Flight-training schools and aviation colleges and universities in the U.S. similarly depend on student pilots to inform them about psychological or other medical conditions, including their use of prescription drugs. Once mental health problems are identified, schools typically ask students to sign waivers to allow physicians to share medical records; without such a waiver, federal privacy laws preclude doctors from passing on those records.

Many student pilots, however, end up seeking Class 1 medical certificates, the same type airline pilots need, forcing them to answer the FAA’s catalog of questions and face fines for dissembling.
Once pilots are hired, medical examiners have a legal responsibility to warn the FAA—but typically not to alert airlines directly—about serious mental health problems or major medical concerns that could pose risks to passengers, according to Dr. Philip Scarpa, president of the Aerospace Medical Association, an international group that has developed tools to help physicians diagnose psychiatric disorders.

U.S. airlines have their own internal systems to counsel and track problematic pilots, including those previously identified as suffering from depression or personal problems such as divorce or financial pressures.

Bill Yantiss, former safety and security chief at United Airlines, said much of that effort was carried out by pilot union officials, usually with the acquiescence and support of airline management. He said that “95% of the efforts was focused on 5% of the pilots.”

In an interview earlier this week, Mr. Yantiss said aviators in that category “were watched very carefully, but there may or may not have been records” documenting the special screening.
In a statement, Lufthansa said it had given the Düsseldorf Public Prosecutor, “training and medical documents” in which Mr. Lubitz spoke of his past depression.

Last week, Lufthansa Chief Executive Carsten Spohr said he was confident about the airline’s hiring practices. “Those who observe and know us in the branch know we choose our cockpit personnel very, very carefully,” he said at a news conference. “Especially in the selection process we leave a lot of room [to assess] the psychological suitability of the candidate.”

Mr. Spohr said Mr. Lubitz passed all medical and flight tests and checks. “He was 100% airworthy without any restrictions, without any conditions,” he said.

The BEA said its broadened probe into Flight 9525’s crash in the French Alps would examine “the cockpit door locking system logic and cockpit access and exit procedures, as well as the criteria and procedures applied to detect specific psychological profiles.”
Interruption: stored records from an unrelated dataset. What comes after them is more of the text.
Lemma queue_exec_sound p m l p' : queue_exec p m = Some (l, p') -> process_step p l p'.
Proof using Hsound.
  unfold queue_exec. intros Hx. apply bind_Some in Hx as ([l' q] & Hq & Hx). apply Hsound in Hq.
  destruct l' as [[o|o| |]|].
  - destruct (pr_main p) as [|[|o' td]| | |] eqn:Hm; try done. case_decide; [|done]. simplify_eq.
    eapply process_push; [done|]. by apply server_push.
  - destruct (pr_pending p) eqn:Hp, (srv_exited (pr_server p)) eqn:He; try done.
    destruct (submit_order _ o) as [[e' r]| | |] eqn:Hs; try done. simplify_eq.
    eapply process_pop; [done|by eapply server_pop|done].
  - destruct (pr_pending p) eqn:Hp, (srv_exited (pr_server p)) eqn:He; try done. simplify_eq.
    eapply process_drained; [done|by apply server_drained].
  - destruct (pr_main p) eqn:Hm; try done. simplify_eq. eapply process_shutdown; [done|by apply server_shutdown].
  - simplify_eq. by apply process_silent, server_silent.
Qed.

Lemma process_exec_sound p mv l p' : process_exec p mv = Some (l, p') -> process_step p l p'.
Proof using Hsound.
  destruct mv; cbn [process_exec].
  - destruct (pr_main p) eqn:Hm; intros [= <- <-]. by apply process_banner.
  - destruct (pr_main p) as [|[]| | |] eqn:Hm; intros [= <- <-]. by apply process_farewell.
  - destruct (pr_pending p) eqn:Hp; intros [= <- <-]. by apply process_print.
  - destruct (pr_main p) eqn:Hm, (srv_exited (pr_server p)) eqn:He; intros [= <- <-]. by apply process_join.
  - apply queue_exec_sound.
Qed.

Lemma process_script_trace os ms tr p :
  run_script process_exec (process_init os) ms = Some (tr, p) -> trace process_step (process_init os) tr p.
Proof using Hsound. apply (run_script_trace _ _ _ []); [apply process_exec_sound|constructor]. Qed.
End exec.

(** ** Properties *)

(** C12: the server from its clients' bytes to its exit.  Any clients send bytes
    over any interleaving, batching and fragmentation of their streams, until the
    handler is told to stop.  [handler.run] returns, having pushed each client's
    records in that client's order; and for every queue implementation and every
    schedule of the two threads, when [main] has returned, the engine is the one
    that a single thread submitting those orders would leave, and the output is
    the banner, the farewell and that thread's lines, all of them and in order,
    with only the main thread's two texts placed among them by the schedule. *)
Theorem clients_to_server {Q : Type} `{OrderQueue Q} (listen_fd stop_fd : Z) (fds : list Z)
    (batches : list (list (Z * list (list char)))) :
  listen_fd <> stop_fd -> listen_fd ∉ fds -> stop_fd ∉ fds ->
  Forall (fun ev => ev.1 ∈ fds) (concat batches) ->
  exists h, run listen_fd stop_fd (client_script listen_fd stop_fd fds batches) = Ret h /\
    (forall fd, fd ∈ fds -> pushed_for fd (pushes h) = frames (stream fd (concat batches))) /\
    forall tr p,
      trace process_step (process_init (pushes h).*2) tr p -> q_range (length (pushes h)) ->
      pr_main p = Returned ->
      exists ls, consume (new_MatchingEngine default_band) (pushes h).*2 = Ret (srv_engine (pr_server p), ls) /\
        interleave [server_banner; server_farewell] (line_text <$> ls) (pr_stdout p).
Proof.
  intros Hls Hl Hs Hall.
  destruct (run_streams listen_fd stop_fd fds batches Hls Hl Hs Hall) as (h & Hrun & Hconn & _).
  exists h. split_and!; [exact Hrun|intros fd Hfd; by apply Hconn|].
  intros tr p Htr Hr Hm. eapply process_returned; [done|by rewrite length_fmap|done].
Qed.

(** Two clients, one selling and one buying. *)
Definition sell_wire : WireOrder :=
  mkWireOrder 1 1 1 0 (String.list_ascii_of_string "AAPL" ++ replicate 4 NUL) (d_of_Z 100) 10.
Definition buy_wire : WireOrder :=
  mkWireOrder 2 2 0 0 (String.list_ascii_of_string "AAPL" ++ replicate 4 NUL) (d_of_Z 100) 4.
Definition two_clients : list (list (Z * list (list char))) :=
  [[(7, [encode_wire (replicate 6 NUL) sell_wire])]; [(8, [encode_wire (replicate 6 NUL) buy_wire])]].

(** A schedule in which the consumer prints between the two texts of [main]. *)
Definition two_clients_schedule : list (process_move mutex_move) :=
  [PrintBanner; QueueMove (CallPush 1 (wire_to_order sell_wire)); QueueMove (Run 1); QueueMove (CallPop 0);
   QueueMove (Run 1); QueueMove (Run 1); QueueMove (Run 1);
   QueueMove (CallPush 1 (wire_to_order buy_wire)); QueueMove (Run 0); QueueMove (Run 0); QueueMove (Run 0);
   QueueMove (Run 0); QueueMove (Run 1); QueueMove (Run 1); QueueMove (Run 1); QueueMove (Run 1);
   QueueMove (CallPop 0); QueueMove (Run 0); QueueMove (Run 0); QueueMove (Run 0); QueueMove (Run 0);
   PrintFarewell; PrintLine; QueueMove (CallShutdown 1); QueueMove (Run 1); QueueMove (Run 1);
   QueueMove (CallPop 0); QueueMove (Run 0); QueueMove (Run 0); QueueMove (Run 0); Join].

Lemma clients_to_server_witness :
  exists h, run 3 4 (client_script 3 4 [7; 8] two_clients) = Ret h /\
    (forall fd, fd ∈ [7; 8] -> pushed_for fd (pushes h) = frames (stream fd (concat two_clients))) /\
    forall tr (p : process (Q := MutexOrderQueue)),
      trace (process_step (H := mutex_order_queue 2)) (process_init (H := mutex_order_queue 2) (pushes h).*2) tr p ->
      True -> pr_main p = Returned ->
      exists ls, consume (new_MatchingEngine default_band) (pushes h).*2 = Ret (srv_engine (pr_server p), ls) /\
        interleave [server_banner; server_farewell] (line_text <$> ls) (pr_stdout p).
Proof.
  apply (clients_to_server (H := mutex_order_queue 2) 3 4 [7; 8] two_clients).
  - discriminate.
  - apply (bool_decide_unpack _). exact I.
  - apply (bool_decide_unpack _). exact I.
  - apply (bool_decide_unpack _). vm_compute. exact I.
Defined.

(** Such a run, with what it prints. *)
Example two_clients_run :
  exists tr p, trace (process_step (H := mutex_order_queue 2))
                 (process_init (H := mutex_order_queue 2) [wire_to_order sell_wire; wire_to_order buy_wire]) tr p /\
    pr_main p = Returned /\
    pr_stdout p = [server_banner; server_farewell; "TRADE buy=2 sell=1 price=100.00 qty=4" +:+ newline].
Proof.
  destruct (run_script (process_exec mutex_exec)
              (process_init (H := mutex_order_queue 2) [wire_to_order sell_wire; wire_to_order buy_wire])
              two_clients_schedule) as [[tr p]|] eqn:E; [|by vm_compute in E].
  exists tr, p. split; [by eapply process_script_trace, E; apply mutex_exec_sound|].
  vm_compute in E. injection E as <- <-. done.
Qed.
Airliner accidents, particularly high-profile crashes that expose fundamental safety gaps, have often been a catalyst for regulators and airlines to take far reaching steps to reshape how the industry functions in the hopes of preventing a repeat. In the past, the type of public anger and demands for action sparked by the Germanwings tragedy have altered the way airlines operate, pilots are trained and planes are equipped.

Those efforts have driven airline accident rates to historic lows. The International Air Transport Association said the global jetliner crash rate last year was the lowest ever, with 0.23 aircraft planes destroyed per million flights. The five-year average was more than twice as high.

The BEA is one of the world’s most influential investigators of plane crashes, and its findings are likely to be closely watched by aviation regulators in Europe and the U.S. The investigation will examine “the systemic weaknesses [that] might possibly have led to this aviation disaster or other similar events,” the authority said.

“The current probe is likely to prompt changes world-wide” in pilot medical evaluations, according to Bill Waldock, a professor and director of the aviation crash lab at Embry-Riddle Aeronautical University in Prescott, Arizona. The most likely changes, he said, probably will mirror procedures under which U.S. military pilots undergo full-fledged psychiatric evaluations along with their regular physicals.